YOUR INSTRUCTIONS
Tally the lines below that include the string "features". Reply with the total only.

Source records
• • • • •

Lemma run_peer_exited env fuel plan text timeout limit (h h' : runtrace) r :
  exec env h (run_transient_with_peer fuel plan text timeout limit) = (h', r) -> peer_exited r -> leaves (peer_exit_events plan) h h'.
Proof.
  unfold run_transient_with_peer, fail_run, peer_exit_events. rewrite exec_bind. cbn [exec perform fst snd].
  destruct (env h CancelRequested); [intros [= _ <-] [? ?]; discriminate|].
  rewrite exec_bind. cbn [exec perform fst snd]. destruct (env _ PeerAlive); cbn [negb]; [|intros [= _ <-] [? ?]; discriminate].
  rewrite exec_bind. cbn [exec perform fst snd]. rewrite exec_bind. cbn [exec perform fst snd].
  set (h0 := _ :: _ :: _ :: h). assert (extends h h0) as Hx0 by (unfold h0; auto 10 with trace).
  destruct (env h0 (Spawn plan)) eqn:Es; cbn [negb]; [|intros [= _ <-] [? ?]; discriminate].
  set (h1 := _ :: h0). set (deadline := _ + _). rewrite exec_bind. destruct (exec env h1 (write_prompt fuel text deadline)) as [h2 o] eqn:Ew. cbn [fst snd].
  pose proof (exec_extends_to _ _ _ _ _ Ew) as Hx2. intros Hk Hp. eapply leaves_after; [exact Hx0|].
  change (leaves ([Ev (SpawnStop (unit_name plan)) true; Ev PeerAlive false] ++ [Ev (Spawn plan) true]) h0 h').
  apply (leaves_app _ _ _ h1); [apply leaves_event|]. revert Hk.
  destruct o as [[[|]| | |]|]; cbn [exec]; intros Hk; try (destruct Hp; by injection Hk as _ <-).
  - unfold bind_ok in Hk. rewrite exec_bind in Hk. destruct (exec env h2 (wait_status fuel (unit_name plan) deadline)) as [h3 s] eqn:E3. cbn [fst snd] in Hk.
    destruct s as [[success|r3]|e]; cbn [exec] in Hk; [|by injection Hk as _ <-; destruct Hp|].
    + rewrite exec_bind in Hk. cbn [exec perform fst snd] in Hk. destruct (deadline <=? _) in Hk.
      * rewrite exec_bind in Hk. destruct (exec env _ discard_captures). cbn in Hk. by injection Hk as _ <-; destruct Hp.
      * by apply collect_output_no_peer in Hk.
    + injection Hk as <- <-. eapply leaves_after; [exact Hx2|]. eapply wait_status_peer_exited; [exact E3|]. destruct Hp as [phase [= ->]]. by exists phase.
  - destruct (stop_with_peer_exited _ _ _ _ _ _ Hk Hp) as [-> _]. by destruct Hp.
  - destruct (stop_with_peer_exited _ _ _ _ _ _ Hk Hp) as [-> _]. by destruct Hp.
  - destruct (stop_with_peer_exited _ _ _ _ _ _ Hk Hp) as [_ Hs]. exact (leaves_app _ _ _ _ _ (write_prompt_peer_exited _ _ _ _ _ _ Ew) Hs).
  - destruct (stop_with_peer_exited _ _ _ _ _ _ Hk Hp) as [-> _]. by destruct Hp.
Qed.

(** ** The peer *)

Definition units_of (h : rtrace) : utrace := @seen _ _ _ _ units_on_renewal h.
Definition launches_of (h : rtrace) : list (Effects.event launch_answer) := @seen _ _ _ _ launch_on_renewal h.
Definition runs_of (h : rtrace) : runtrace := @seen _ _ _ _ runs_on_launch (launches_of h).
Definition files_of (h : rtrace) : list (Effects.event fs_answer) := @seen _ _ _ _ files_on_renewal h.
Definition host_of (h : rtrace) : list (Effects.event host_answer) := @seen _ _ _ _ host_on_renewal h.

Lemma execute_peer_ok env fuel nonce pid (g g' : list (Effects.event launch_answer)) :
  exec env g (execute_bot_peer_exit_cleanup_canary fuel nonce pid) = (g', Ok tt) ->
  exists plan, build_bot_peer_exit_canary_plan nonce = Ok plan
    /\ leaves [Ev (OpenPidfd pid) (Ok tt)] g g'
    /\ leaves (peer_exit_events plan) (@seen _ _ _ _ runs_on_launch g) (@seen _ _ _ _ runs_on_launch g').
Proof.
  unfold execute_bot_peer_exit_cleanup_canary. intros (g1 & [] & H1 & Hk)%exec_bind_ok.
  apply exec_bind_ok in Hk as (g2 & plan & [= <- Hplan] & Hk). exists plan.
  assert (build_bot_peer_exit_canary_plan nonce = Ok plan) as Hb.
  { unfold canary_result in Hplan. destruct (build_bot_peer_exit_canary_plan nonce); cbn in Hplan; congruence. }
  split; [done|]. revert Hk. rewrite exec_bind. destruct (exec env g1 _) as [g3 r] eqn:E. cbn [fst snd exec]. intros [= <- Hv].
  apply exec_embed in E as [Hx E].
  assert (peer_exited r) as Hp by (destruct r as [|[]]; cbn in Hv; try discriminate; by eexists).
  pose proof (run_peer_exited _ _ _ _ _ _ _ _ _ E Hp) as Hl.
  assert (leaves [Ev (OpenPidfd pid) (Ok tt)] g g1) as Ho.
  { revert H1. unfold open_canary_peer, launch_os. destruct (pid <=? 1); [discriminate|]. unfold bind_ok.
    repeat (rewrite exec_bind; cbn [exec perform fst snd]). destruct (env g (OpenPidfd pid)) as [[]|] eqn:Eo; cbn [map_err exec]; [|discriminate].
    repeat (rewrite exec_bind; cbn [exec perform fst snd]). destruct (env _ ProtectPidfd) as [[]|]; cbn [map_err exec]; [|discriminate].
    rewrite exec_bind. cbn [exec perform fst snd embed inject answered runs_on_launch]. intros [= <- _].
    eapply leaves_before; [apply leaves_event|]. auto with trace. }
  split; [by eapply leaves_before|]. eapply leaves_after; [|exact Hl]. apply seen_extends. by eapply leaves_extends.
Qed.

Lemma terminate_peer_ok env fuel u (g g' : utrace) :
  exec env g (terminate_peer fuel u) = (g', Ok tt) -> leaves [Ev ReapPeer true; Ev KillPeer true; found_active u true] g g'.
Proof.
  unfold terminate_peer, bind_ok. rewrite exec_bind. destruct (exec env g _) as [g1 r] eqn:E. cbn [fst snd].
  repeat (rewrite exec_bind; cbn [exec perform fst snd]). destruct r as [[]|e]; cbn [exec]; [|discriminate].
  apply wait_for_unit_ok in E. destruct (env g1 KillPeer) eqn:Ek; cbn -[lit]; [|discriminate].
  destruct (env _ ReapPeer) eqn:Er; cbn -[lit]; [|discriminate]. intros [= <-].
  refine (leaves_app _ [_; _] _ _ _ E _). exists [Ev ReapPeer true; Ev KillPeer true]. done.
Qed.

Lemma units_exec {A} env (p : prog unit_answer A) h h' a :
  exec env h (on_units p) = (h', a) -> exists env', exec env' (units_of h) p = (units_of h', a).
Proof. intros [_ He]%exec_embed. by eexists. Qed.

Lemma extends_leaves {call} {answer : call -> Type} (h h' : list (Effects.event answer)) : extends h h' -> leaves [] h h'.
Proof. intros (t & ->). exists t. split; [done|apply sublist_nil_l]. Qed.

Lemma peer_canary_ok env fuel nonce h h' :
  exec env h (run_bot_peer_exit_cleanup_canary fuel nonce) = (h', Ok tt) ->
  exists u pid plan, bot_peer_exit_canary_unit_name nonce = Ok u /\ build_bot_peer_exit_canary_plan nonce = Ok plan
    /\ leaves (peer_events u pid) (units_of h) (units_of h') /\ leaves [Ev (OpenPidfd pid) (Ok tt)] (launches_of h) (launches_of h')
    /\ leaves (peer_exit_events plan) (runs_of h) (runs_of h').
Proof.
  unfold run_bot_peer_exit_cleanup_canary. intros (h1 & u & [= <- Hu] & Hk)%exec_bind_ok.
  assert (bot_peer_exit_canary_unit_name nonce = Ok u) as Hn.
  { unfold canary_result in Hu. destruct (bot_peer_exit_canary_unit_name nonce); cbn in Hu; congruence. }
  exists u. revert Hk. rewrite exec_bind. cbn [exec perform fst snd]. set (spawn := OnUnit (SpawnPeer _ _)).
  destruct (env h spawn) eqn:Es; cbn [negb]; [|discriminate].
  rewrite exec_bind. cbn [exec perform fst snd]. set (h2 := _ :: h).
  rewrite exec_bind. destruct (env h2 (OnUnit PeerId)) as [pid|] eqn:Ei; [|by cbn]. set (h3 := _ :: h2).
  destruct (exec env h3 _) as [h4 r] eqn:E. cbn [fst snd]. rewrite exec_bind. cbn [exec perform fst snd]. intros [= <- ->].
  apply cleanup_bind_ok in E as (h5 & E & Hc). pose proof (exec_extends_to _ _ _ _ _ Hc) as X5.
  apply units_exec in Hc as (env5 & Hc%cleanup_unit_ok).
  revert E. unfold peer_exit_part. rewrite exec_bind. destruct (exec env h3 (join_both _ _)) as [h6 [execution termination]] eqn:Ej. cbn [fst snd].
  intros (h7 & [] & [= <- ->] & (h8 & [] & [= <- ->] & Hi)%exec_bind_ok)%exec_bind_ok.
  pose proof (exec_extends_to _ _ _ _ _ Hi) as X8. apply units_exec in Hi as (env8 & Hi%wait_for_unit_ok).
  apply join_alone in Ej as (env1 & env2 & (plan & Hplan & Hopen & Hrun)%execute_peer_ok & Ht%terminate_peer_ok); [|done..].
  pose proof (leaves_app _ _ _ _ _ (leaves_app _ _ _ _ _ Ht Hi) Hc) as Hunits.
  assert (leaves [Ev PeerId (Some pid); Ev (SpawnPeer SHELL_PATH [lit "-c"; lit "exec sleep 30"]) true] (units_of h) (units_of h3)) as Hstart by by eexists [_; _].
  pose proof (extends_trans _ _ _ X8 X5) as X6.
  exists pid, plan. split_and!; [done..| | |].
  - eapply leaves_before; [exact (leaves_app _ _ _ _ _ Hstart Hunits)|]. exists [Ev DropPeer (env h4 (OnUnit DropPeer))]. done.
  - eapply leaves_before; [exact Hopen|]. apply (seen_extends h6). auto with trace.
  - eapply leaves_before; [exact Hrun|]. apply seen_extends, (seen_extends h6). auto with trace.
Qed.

• • • • •

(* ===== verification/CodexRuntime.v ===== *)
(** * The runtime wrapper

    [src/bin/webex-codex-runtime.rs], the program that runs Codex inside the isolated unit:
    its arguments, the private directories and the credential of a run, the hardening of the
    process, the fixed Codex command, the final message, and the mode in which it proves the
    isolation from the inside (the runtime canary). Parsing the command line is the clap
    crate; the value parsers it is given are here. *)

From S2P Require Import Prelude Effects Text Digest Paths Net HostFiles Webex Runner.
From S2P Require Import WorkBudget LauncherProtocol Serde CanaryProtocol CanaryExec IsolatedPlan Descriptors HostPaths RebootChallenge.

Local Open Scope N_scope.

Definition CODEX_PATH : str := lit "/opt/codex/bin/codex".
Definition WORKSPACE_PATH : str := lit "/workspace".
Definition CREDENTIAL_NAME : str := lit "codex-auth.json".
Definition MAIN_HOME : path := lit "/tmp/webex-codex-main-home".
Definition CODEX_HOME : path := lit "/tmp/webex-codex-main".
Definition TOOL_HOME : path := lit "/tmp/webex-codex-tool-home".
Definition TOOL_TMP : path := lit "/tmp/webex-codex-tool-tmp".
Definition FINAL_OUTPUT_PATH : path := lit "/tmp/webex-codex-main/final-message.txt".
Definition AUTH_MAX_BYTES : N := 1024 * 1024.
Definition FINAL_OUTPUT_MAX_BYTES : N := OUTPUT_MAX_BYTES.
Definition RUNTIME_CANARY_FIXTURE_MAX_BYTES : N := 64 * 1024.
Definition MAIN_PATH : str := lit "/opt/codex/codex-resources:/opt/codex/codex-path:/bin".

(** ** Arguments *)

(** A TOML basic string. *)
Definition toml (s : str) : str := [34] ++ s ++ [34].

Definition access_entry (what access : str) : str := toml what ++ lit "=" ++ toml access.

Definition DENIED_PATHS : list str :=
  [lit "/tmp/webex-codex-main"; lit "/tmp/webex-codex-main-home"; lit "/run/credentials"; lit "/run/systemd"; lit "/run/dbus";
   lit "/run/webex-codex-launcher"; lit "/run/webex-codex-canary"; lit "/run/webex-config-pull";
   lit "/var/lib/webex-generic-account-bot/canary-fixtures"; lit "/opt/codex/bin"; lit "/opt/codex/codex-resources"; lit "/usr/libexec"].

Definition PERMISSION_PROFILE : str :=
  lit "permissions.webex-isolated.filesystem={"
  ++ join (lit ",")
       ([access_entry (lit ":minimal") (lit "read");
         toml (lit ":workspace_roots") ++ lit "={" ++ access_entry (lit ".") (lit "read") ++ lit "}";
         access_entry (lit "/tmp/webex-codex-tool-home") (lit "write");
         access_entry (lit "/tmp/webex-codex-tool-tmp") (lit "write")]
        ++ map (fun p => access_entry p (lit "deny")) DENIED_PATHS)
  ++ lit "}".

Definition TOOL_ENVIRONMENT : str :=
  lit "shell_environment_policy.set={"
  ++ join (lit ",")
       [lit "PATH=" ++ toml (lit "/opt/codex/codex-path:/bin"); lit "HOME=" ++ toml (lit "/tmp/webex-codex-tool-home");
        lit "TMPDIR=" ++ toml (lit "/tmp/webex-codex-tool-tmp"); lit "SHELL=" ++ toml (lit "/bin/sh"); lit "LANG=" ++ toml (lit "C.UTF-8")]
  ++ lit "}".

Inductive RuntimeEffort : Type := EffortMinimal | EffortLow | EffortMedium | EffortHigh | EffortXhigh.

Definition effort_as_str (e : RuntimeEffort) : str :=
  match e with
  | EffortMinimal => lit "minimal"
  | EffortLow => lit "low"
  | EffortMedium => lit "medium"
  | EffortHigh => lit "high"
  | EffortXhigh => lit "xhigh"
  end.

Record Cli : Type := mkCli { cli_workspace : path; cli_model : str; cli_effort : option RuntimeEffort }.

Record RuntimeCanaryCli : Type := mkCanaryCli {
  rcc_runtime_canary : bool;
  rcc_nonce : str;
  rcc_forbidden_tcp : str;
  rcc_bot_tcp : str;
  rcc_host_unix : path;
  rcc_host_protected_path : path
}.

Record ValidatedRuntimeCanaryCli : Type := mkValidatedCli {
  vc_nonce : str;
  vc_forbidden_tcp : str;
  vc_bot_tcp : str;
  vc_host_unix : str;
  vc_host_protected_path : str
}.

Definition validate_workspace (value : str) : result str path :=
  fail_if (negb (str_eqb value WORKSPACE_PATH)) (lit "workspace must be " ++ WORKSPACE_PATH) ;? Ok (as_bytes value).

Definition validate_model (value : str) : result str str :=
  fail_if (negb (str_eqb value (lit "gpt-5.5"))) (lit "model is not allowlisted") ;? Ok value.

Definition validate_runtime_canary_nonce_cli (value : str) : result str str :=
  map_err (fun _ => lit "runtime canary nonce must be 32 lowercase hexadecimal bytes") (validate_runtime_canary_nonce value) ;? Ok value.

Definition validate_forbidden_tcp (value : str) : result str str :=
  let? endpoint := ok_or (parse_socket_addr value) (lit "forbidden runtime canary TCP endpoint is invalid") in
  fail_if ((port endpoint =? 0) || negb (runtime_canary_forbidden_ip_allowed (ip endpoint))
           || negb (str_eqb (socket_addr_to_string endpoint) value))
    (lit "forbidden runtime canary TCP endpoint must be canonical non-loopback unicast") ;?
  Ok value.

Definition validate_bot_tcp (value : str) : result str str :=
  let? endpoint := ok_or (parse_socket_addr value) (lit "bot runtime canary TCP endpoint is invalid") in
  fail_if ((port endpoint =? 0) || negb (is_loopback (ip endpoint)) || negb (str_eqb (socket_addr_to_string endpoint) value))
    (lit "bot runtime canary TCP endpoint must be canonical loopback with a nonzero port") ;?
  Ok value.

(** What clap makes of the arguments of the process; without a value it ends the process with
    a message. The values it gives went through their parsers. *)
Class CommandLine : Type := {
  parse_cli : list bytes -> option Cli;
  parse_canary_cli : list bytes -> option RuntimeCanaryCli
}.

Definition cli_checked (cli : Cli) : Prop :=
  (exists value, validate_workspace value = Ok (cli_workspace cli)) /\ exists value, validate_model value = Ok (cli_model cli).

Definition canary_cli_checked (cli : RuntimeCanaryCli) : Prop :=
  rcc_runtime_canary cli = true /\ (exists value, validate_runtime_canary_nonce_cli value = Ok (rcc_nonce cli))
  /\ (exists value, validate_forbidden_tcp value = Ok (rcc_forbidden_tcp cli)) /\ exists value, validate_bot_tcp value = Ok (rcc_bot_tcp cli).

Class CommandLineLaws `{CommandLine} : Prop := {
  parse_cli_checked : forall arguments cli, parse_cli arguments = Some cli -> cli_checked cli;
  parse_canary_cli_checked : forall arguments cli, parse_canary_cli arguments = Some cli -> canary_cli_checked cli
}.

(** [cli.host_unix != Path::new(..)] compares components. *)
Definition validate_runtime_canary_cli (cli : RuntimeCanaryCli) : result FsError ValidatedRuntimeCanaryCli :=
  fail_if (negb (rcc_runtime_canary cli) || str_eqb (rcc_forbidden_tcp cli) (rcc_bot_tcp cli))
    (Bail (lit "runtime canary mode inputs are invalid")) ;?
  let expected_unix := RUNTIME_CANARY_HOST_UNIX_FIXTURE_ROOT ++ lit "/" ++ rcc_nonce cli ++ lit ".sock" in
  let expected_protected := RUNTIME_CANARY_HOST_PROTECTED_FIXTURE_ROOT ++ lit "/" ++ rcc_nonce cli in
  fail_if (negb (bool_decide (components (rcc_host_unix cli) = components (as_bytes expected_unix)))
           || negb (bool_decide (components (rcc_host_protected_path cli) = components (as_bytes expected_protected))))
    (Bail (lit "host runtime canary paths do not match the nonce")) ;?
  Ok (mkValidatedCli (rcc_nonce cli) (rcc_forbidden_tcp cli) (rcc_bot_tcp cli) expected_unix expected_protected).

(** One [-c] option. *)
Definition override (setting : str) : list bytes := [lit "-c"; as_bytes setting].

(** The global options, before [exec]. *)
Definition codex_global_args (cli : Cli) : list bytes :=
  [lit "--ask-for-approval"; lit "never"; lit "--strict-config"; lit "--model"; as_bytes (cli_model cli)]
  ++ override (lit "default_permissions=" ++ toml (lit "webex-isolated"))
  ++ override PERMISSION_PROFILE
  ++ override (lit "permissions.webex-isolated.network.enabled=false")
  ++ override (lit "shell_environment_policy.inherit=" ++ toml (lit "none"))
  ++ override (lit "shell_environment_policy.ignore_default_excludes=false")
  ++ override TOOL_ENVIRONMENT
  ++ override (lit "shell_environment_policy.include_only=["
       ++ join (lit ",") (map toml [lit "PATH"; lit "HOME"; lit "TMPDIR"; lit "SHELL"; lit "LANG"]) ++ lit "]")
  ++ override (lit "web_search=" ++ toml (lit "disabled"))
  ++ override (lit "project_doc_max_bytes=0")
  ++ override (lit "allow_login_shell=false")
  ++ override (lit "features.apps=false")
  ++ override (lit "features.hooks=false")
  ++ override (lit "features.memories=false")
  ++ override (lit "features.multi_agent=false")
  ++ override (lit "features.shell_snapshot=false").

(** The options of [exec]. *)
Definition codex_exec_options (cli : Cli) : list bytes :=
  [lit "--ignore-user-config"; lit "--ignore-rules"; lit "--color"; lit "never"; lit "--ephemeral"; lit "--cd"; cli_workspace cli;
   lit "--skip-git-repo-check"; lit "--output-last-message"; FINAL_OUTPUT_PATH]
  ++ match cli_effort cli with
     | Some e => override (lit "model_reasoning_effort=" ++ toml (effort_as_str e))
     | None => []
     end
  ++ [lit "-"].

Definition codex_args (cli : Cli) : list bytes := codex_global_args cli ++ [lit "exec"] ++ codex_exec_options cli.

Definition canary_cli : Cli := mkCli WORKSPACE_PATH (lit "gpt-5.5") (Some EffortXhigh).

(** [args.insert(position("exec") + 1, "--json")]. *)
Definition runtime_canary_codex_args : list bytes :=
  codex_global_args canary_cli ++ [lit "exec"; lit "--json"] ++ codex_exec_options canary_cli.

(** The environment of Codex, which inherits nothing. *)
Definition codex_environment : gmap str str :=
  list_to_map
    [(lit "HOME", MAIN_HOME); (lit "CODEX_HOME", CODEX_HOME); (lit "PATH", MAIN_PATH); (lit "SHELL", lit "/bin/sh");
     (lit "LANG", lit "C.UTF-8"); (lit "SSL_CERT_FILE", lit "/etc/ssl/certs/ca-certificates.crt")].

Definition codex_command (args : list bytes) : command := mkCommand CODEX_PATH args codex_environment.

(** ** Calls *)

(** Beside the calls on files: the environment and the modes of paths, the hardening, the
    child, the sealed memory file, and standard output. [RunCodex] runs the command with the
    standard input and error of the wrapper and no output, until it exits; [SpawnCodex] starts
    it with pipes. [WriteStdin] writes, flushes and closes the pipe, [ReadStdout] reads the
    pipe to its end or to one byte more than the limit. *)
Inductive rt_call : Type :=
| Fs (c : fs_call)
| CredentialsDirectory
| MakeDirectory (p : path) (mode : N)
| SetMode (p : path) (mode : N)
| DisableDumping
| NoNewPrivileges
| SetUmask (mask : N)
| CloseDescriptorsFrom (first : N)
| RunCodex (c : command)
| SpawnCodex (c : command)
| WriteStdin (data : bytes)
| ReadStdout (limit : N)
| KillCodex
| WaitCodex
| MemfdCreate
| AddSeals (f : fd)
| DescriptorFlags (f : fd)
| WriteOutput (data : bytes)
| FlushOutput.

• • • • •

RESULT
5